─── Data provided ───

Definition demo_fields : list FieldDescriptor :=
  [field "gpu_model" TSTRING [EQUAL; IN] [] false;
   field "gpu_count_min" TINTEGER [GREATER_THAN; GREATER_THAN_OR_EQUAL] ["gpu_count"] false;
   field "price" TDECIMAL [EQUAL; LESS_THAN_OR_EQUAL] [] false;
   field "static_ip" TBOOLEAN [EQUAL] [] false;
   field "tag" TSTRING [EQUAL] [] true].

Definition q (s : string) : string := String quote s.

(** A quoted string: the text between two quotes. *)
Definition quoted (s : string) : string := q (s +:+ q "").

Definition demo_source : string :=
  "gpu_count>=04 gpu_model=" +:+ quoted "RTX 6000 Ada" +:+ " price=2.00 static_ip=false".

Definition demo_query : ValidatedQuery :=
  match compile_query demo_source demo_fields with Ok q => q | Err _ => [] end.

Definition demo_text : string :=
  "gpu_count_min>=4 gpu_model=" +:+ quoted "RTX 6000 Ada" +:+ " price=2 static_ip=false".

Example demo_renders : render_canonical_query demo_query = Ok demo_text.
Proof. vm_compute. reflexivity. Qed.

Definition membership_source : string := "gpu_model in [H200," +:+ quoted "RTX 6000 Ada" +:+ "]".
Definition membership_query : ValidatedQuery :=
  match compile_query membership_source demo_fields with Ok q => q | Err _ => [] end.

Example membership_renders :
  render_canonical_query membership_query = Ok ("gpu_modelin[H200," +:+ quoted "RTX 6000 Ada" +:+ "]").
Proof. vm_compute. reflexivity. Qed.

Definition refused_at (source : string) : option (string * Z) :=
  match parse_query source with Err (QuerySyntaxError e) => Some (qe_code e, qe_position e) | _ => None end.

Example refusals_of_the_test_suite :
  map refused_at
    [""; "gpu_model=(H200)"; "gpu_model=" +:+ q "unterminated"; "gpu_model in [H200 A100]";
     "gpu_model in [H200,]"; "gpu_model=H200 or gpu_model=A100"; "gpu_model"; "gpu_model="] =
  map Some
    [("empty_query", 0); ("unsupported_syntax", 10); ("unterminated_string", 10);
     ("expected_comma", 19); ("expected_list_value", 19); ("expected_operator", 18);
     ("expected_operator", 9); ("expected_value", 10)].
Proof. vm_compute. reflexivity. Qed.

Definition validation_code (source : string) : option string :=
  match compile_query source demo_fields with Err (QueryValidationError e) => Some (qe_code e) | _ => None end.

Example validations_of_the_test_suite :
  map validation_code
    ["provider_secret=x"; "gpu_count=4"; "gpu_count>=four"; "gpu_model in H200"; "gpu_model in []";
     "gpu_count>=2 gpu_count_min>=4"] =
  map Some
    ["unknown_field"; "unsupported_operator"; "invalid_value_type"; "invalid_value_shape";
     "empty_list"; "duplicate_field"].
Proof. vm_compute. reflexivity. Qed.

Example repeated_field_keeps_source_order :
  match compile_query "tag=fast tag=local" demo_fields with
  | Ok vs => map vc_value vs = [LScalar (SStr "fast"); LScalar (SStr "local")]
  | Err _ => False
  end.
Proof. vm_compute. reflexivity. Qed.

(** Beyond the decimal context a rendering is a rounded value. *)
Example rendering_rounds :
  decimal_chars (Dec 12345678901234567890123456789 (-29)) = Ok (to_chars "0.1234567890123456789012345679").
Proof. vm_compute. reflexivity. Qed.

Lemma demo_fields_plain : Forall (λ d, plain_name (fd_name d)) demo_fields.
Proof. repeat (apply Forall_cons_2; [split; [reflexivity|by apply (bool_decide_unpack _)]|]). constructor. Qed.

───

### Activity
Lines from the start of the entries through the one containing "[EQUAL] [] true]." are to be set down again exactly, both ends included.

### Solution to the exercise
Definition demo_fields : list FieldDescriptor :=
  [field "gpu_model" TSTRING [EQUAL; IN] [] false;
   field "gpu_count_min" TINTEGER [GREATER_THAN; GREATER_THAN_OR_EQUAL] ["gpu_count"] false;
   field "price" TDECIMAL [EQUAL; LESS_THAN_OR_EQUAL] [] false;
   field "static_ip" TBOOLEAN [EQUAL] [] false;
   field "tag" TSTRING [EQUAL] [] true].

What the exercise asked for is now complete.